- Sarepta Therapeutics on Wednesday announced a long-term deal with biotech manufacturer Aldevron for supply GMP-grade plasmids, an effort to support its ambitions for gene therapy.
- Sarepta aims to bolster its supply chain and scalable manufacturing for its micro-dystrophin Duchenne muscular dystrophy and limb-girdle muscular dystrophy gene therapy programs, as well as secure supply of plasmids for future gene therapy programs.
- Aldevron makes plasmid DNA and gene editing enzymes for biopharmaceutical companies developing gene-based medicines. No financial details were disclosed.
Over the last year, Sarepta has built up its gene therapy manufacturing network around its micro-dystrophin Duchenne muscular dystrophy (DMD) candidate — a program key to the biotech's future prospects.

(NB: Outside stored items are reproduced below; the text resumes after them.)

Lemma remove_map_elem f line m e : - 2 ^ 63 <= line < 2 ^ 63 -> (forall e, e ∈ m -> 0 <= e.2 < 2 ^ 32) ->
  e ∈ remove_map f line m <-> e ∈ m /\ ~ (e.1 = f /\ (line = 0 \/ e.2 = line)).
Proof.
  intros Hl Hm. unfold remove_map. destruct (Z.eqb_spec line 0) as [->|H0]; [rewrite mm_erase_elem; tauto|].
  destruct (Z.eqb_spec line (-1)) as [->|H1].
  - split; [|tauto]. intros He. split; [done|]. apply Hm in He. lia.
  - rewrite !list_elem_of_In, filter_In, <- !list_elem_of_In, negb_true_iff, andb_false_iff, same_key_spec, bool_decide_eq_false, Z.eqb_neq.
    split; intros [He Hk]; (split; [done|]); apply Hm in He.
    + intros [<- [?|<-]]; [lia|]. rewrite (Z.mod_small e.2) in Hk by lia. tauto.
    + destruct (decide (f = e.1)) as [->|]; [right|tauto]. intros E. apply Hk. split; [done|]. right.
      rewrite E. assert (line < 0 \/ 0 <= line) as [Hneg|Hpos] by lia; [|now apply Z.mod_small; lia].
      rewrite <- (Z.mod_add line 1) in E by lia. rewrite Z.mod_small in E by lia. lia.
Qed.

Lemma remove_wf f line d m ds : - 2 ^ 63 <= line < 2 ^ 63 -> wf m ds ->
  wf (remove_map f line m) (if line =? -1 then set_erase d ds else ds).
Proof.
  intros Hl [H1 H2 H3 H4 H5]. split.
  - unfold remove_map. repeat case_match; try done; now apply sorted_filter.
  - destruct (line =? -1); [now apply sorted_filter | done].
  - unfold remove_map. repeat case_match; try done; now apply NoDup_List_filter.
  - intros e. rewrite remove_map_elem by done. intros [He _]. auto.
  - intros g l. rewrite !remove_map_elem by done. intros [Hg _] [Hk _]. now apply (H5 g).
Qed.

In June 2018, Sarepta signed a long-term strategic manufacturing partnership with Brammer Bio, and in October, the gene therapy developer inked a deal with contract development and manufacturing organization Paragon Bioservices to add extra commercial gene therapy manufacturing capacity This latest deal helps address another part of Sarepta's supply chain.
"One of our highest priorities is building a robust supply chain and scalable manufacturing that can accelerate and ensure robust patient access to our pipeline of promising gene therapies on an accelerated timeline," said Sarepta CEO Doug Ingram in a Jan. 2 statement.
Manufacturing is a key step in the successful development of gene therapies — a fact Sarepta is well aware of after the Food and Drug Administration temporarily halted its microdystrophin DMD program last year.
The hold, which was lifted within months, had been put in place after discovery of trace levels of DNA fragments in plasmids used by Nationwide Children's Hospital, Sarepta's partner, in a Phase 1/2a study of the therapy.
Plasmids are small circular DNA molecules which can be used to help transfer genes into cells for gene-based therapeutics.
Sarepta's microdystrophin program is very early, but promising results have led investors to count it as an integral part of how the biotech could address DMD.
In October, the company presented data from a small study showing the treatment helped four boys with DMD stand up, walk and climb stairs more quickly than normally would be expected.
Sarepta's only marketed product Exondys 51 (eteplirsen) won approval from the FDA in 2016, amid a massive lobbying campaign by patient groups and lawmakers. The nod sparked an uproar as the agency overruled its own expert advisory panel and staff in clearing the drug.